• _Your task_
Below is a listing. Set down exactly the lines from the one containing "else if (n =? 13)%N" through the one containing "Definition QuoteJSONString (s", both ends included, and leave out the rest.

• _Extracted records_

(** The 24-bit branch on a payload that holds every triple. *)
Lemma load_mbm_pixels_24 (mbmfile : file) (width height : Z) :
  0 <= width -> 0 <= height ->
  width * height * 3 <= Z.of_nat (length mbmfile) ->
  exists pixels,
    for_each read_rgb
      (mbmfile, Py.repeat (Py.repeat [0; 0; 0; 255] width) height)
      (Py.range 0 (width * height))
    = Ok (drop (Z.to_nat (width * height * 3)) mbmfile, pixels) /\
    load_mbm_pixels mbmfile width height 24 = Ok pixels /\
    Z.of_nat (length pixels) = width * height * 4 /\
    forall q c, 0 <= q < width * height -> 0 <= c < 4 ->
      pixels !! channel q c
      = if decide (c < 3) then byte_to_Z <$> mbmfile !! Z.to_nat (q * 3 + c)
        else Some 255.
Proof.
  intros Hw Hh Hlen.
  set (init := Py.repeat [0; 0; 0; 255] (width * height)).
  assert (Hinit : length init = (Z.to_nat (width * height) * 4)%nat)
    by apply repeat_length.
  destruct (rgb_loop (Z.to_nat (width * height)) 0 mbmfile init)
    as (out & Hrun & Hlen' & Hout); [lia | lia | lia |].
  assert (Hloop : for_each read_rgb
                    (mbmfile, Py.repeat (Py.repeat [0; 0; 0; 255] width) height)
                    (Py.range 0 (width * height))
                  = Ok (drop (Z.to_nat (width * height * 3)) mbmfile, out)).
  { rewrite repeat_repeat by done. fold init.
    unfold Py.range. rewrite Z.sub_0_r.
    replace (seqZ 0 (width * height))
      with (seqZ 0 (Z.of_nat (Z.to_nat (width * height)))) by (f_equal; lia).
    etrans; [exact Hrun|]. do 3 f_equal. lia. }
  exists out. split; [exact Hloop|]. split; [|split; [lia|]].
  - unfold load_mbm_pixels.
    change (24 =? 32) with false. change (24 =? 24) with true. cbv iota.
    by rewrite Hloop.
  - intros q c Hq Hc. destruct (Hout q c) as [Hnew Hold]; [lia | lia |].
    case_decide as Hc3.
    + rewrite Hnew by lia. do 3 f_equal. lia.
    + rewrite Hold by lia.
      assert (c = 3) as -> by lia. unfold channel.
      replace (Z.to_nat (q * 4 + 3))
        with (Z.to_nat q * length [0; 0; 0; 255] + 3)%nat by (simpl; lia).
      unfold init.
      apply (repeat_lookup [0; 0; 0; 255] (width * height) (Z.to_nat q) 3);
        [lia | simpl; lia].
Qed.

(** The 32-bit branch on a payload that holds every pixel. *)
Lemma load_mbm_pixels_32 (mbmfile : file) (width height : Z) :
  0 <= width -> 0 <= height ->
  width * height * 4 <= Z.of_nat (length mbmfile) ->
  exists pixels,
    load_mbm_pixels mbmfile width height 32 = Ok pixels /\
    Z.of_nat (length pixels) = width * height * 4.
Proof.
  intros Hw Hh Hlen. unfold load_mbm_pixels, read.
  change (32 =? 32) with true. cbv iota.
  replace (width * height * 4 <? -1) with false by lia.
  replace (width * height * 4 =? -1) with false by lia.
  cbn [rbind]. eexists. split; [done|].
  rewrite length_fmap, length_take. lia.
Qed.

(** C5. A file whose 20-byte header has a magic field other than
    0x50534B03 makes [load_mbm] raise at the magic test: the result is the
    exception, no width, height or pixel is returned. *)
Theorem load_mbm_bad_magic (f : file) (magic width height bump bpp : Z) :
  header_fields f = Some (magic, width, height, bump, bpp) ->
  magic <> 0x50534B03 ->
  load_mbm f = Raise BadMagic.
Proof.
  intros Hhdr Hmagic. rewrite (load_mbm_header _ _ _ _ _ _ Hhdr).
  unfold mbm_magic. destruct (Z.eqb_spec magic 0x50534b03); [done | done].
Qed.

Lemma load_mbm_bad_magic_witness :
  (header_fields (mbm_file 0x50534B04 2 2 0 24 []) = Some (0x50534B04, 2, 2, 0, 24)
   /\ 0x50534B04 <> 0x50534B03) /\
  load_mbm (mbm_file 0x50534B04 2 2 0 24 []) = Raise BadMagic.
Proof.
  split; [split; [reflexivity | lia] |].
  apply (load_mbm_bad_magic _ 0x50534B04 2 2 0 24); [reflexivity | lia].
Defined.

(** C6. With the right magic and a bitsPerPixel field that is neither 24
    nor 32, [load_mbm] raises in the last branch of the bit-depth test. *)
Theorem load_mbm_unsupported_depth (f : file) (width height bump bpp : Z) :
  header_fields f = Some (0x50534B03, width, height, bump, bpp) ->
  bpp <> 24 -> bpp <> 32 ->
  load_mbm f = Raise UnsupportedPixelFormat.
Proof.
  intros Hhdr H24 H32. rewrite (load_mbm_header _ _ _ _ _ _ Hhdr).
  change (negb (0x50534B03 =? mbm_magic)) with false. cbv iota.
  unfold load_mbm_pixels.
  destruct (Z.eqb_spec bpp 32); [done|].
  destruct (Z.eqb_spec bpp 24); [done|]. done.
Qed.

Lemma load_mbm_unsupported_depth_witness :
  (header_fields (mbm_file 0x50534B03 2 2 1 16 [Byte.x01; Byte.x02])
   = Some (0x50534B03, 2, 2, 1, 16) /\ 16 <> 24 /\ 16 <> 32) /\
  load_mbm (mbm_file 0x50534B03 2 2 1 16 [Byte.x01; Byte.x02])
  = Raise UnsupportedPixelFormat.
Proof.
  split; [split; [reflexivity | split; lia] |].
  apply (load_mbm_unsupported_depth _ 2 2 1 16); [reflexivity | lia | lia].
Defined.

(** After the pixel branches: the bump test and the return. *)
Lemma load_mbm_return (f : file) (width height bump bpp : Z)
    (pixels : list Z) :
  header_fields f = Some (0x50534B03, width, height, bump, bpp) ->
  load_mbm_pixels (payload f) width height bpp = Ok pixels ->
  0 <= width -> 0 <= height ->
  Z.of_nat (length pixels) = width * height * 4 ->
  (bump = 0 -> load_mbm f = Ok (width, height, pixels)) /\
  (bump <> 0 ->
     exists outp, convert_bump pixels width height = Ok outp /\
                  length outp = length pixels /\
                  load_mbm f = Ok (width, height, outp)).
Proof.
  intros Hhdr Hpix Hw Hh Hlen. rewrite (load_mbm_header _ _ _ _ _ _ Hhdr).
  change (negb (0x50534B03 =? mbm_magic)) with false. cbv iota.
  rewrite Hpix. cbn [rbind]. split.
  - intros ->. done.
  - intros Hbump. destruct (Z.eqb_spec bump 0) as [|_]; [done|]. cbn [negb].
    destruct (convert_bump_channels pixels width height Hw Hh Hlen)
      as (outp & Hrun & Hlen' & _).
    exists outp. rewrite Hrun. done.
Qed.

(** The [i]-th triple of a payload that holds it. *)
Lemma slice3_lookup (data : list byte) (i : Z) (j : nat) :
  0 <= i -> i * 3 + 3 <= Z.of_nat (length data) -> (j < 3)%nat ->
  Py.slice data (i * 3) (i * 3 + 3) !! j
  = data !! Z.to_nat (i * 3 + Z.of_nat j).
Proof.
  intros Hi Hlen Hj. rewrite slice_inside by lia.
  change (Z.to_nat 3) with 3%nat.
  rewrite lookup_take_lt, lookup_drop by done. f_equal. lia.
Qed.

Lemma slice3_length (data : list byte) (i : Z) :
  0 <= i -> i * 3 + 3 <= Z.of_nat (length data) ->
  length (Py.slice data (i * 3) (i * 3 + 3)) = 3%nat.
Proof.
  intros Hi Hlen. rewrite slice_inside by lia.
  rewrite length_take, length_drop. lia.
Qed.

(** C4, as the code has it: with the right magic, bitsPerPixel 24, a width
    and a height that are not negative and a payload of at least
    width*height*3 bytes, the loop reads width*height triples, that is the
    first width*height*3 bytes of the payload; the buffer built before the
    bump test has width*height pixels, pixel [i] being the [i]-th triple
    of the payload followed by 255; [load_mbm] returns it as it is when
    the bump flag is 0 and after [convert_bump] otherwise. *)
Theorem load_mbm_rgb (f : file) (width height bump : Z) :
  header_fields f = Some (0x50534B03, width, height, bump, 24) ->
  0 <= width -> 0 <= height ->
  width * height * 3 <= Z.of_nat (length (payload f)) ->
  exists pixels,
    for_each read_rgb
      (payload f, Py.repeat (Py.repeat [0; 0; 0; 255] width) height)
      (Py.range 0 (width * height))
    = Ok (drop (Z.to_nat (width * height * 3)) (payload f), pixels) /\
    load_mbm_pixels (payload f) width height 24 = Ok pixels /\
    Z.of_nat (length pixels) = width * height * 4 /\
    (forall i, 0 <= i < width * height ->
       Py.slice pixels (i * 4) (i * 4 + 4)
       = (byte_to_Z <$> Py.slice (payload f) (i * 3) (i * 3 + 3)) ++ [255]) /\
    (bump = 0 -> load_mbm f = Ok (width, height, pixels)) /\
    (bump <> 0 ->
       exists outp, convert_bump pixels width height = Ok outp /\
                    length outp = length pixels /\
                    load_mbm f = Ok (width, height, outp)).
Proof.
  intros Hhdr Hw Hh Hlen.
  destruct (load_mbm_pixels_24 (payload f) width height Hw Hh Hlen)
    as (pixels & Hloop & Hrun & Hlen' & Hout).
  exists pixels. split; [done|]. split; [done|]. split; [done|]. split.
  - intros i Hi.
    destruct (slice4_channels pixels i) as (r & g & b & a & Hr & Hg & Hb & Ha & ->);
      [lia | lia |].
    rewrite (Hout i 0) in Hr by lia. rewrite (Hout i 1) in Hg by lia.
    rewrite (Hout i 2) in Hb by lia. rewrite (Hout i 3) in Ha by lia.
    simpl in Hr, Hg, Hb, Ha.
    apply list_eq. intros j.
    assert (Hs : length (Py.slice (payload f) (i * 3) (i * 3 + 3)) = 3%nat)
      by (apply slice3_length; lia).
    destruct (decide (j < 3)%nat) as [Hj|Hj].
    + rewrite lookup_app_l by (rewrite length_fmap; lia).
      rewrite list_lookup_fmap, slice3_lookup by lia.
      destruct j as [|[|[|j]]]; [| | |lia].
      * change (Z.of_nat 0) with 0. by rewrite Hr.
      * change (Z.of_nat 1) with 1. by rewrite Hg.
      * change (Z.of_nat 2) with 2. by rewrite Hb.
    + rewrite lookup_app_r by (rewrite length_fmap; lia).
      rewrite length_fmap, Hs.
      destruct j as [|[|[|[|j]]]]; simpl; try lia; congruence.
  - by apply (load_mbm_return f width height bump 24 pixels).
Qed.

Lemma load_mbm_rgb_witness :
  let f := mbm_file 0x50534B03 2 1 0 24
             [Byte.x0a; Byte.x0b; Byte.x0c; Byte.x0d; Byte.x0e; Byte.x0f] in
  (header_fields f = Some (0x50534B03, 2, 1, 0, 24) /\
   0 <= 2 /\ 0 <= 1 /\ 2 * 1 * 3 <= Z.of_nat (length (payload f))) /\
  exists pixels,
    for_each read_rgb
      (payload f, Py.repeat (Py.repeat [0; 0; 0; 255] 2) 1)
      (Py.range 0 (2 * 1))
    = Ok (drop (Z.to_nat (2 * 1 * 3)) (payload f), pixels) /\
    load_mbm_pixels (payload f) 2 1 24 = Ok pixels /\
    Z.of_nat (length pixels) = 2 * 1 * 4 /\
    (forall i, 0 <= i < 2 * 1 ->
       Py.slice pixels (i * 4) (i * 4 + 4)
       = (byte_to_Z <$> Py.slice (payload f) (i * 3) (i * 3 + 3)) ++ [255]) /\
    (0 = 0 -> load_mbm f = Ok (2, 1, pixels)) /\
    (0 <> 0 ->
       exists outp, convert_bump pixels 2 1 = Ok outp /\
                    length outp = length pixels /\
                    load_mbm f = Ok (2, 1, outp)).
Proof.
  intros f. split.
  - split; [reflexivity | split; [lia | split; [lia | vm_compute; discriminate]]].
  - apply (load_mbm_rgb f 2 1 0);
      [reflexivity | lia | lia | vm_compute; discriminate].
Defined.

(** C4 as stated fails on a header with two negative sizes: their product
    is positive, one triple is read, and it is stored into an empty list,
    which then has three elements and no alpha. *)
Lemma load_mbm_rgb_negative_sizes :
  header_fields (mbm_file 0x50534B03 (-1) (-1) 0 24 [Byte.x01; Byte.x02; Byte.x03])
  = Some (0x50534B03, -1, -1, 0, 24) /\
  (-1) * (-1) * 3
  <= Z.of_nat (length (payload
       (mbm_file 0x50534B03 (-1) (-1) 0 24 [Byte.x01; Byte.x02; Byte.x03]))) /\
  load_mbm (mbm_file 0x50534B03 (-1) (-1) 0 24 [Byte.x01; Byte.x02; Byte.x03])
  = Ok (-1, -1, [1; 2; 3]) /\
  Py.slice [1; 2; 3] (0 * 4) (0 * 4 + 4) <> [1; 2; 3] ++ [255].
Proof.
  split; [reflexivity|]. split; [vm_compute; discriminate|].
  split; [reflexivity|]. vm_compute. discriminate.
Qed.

==

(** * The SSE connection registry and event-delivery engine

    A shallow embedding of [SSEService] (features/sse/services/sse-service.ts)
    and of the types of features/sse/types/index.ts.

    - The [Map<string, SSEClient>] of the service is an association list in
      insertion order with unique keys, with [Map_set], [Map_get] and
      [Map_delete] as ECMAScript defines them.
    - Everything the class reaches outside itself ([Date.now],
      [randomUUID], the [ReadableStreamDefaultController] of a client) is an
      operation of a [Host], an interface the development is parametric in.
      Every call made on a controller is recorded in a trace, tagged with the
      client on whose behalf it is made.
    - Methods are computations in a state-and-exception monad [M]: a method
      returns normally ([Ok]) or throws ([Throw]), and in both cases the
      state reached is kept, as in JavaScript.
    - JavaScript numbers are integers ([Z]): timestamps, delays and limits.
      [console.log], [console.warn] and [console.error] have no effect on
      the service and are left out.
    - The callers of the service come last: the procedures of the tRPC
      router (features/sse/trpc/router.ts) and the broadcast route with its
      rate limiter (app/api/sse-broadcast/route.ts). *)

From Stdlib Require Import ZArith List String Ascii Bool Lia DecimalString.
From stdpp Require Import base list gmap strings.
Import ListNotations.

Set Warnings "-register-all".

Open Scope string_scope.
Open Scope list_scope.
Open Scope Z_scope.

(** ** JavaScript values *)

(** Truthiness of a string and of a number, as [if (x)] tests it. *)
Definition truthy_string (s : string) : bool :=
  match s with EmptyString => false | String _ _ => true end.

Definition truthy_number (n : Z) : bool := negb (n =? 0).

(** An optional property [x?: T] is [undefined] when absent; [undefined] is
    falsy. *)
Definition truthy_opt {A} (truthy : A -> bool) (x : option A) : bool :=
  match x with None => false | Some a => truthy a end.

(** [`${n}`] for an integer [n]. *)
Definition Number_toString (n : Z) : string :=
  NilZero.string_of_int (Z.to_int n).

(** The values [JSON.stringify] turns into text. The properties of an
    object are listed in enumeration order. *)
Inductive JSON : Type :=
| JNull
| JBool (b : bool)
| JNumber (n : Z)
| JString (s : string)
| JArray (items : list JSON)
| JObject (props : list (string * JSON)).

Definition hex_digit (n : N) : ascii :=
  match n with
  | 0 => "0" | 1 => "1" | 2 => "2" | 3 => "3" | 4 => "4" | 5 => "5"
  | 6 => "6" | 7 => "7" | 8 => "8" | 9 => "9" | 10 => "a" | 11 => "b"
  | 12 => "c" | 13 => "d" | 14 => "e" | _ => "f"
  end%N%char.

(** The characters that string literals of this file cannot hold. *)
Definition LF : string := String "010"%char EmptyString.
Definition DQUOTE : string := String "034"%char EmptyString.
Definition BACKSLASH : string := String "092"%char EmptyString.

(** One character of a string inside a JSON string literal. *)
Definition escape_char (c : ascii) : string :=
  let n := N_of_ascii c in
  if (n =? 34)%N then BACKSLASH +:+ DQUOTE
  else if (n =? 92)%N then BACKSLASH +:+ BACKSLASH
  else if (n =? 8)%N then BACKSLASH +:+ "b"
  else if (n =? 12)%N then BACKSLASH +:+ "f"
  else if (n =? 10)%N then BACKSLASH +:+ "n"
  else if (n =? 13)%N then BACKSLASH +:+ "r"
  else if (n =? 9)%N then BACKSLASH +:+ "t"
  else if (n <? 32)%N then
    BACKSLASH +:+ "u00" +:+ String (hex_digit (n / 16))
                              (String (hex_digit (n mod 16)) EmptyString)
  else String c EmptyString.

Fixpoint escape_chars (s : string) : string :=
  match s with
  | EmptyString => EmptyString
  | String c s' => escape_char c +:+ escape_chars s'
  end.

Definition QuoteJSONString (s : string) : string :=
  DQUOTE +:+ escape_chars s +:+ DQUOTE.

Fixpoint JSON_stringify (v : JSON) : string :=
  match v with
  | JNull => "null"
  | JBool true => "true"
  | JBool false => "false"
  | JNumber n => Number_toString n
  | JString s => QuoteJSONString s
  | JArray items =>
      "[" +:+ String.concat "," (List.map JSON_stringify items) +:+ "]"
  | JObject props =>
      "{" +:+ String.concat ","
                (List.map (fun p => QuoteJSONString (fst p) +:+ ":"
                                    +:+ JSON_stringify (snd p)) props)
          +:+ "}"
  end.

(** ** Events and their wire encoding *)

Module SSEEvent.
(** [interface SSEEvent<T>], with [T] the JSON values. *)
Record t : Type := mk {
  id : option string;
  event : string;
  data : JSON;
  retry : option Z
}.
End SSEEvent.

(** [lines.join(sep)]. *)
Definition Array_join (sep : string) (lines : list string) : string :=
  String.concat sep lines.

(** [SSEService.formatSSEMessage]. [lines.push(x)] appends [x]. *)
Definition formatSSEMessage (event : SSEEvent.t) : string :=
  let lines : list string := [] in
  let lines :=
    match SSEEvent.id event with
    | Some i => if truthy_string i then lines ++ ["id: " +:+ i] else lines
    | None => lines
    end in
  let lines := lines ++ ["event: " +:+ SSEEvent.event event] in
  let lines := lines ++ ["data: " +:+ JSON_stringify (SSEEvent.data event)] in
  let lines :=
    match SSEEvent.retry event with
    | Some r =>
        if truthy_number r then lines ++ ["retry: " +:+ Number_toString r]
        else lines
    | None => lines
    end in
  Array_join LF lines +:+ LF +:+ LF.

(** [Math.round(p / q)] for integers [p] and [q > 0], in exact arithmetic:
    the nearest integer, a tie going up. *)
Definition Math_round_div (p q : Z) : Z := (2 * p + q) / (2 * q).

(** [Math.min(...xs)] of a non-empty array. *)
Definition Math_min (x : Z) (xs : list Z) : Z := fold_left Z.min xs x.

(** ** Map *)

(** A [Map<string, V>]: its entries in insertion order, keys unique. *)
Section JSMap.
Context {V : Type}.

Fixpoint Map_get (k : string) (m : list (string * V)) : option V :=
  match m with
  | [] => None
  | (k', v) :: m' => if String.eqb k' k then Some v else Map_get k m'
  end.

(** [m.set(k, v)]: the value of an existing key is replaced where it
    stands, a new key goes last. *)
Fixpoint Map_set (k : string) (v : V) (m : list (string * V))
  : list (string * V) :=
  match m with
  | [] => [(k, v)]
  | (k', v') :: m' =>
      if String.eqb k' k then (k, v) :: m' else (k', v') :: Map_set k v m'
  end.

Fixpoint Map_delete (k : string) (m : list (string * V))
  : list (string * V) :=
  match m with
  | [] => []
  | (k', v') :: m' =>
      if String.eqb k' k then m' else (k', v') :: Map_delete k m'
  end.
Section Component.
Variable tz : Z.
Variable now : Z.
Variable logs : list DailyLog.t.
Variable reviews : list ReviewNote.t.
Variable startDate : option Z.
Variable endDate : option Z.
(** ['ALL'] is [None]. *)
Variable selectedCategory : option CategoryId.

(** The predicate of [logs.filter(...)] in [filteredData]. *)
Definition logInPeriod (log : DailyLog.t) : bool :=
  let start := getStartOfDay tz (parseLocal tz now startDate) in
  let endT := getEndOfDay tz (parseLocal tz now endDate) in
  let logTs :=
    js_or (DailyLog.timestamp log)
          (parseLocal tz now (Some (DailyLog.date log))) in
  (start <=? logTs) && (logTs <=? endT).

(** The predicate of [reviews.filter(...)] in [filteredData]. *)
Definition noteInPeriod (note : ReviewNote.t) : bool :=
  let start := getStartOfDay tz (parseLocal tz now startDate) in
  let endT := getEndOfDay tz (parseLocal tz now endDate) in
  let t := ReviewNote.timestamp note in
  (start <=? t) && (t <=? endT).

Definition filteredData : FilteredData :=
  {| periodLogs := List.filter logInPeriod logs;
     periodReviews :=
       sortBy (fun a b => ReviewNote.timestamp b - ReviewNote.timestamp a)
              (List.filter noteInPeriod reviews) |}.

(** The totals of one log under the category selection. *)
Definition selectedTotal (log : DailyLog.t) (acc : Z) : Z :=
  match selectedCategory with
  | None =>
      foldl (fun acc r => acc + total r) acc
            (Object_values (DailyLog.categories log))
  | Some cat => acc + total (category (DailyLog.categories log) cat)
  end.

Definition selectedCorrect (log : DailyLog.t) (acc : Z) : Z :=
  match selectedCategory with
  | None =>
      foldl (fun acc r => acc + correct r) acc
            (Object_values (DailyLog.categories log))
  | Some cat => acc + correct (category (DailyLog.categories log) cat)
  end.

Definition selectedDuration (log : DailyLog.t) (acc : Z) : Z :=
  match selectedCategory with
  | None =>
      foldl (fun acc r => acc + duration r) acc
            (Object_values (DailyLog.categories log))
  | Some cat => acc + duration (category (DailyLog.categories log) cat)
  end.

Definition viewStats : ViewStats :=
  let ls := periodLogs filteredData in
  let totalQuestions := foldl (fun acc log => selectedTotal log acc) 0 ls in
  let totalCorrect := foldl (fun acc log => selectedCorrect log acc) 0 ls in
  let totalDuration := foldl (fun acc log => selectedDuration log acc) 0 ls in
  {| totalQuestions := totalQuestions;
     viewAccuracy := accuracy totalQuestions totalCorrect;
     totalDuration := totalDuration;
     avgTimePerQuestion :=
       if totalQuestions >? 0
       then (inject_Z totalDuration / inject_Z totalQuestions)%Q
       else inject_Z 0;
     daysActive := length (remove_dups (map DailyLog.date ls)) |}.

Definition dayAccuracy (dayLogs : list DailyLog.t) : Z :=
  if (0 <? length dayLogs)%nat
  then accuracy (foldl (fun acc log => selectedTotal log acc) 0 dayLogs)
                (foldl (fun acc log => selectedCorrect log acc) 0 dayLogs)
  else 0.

• _The answer_
  else if (n =? 13)%N then BACKSLASH +:+ "r"
  else if (n =? 9)%N then BACKSLASH +:+ "t"
  else if (n <? 32)%N then
    BACKSLASH +:+ "u00" +:+ String (hex_digit (n / 16))
                              (String (hex_digit (n mod 16)) EmptyString)
  else String c EmptyString.

Fixpoint escape_chars (s : string) : string :=
  match s with
  | EmptyString => EmptyString
  | String c s' => escape_char c +:+ escape_chars s'
  end.

Definition QuoteJSONString (s : string) : string :=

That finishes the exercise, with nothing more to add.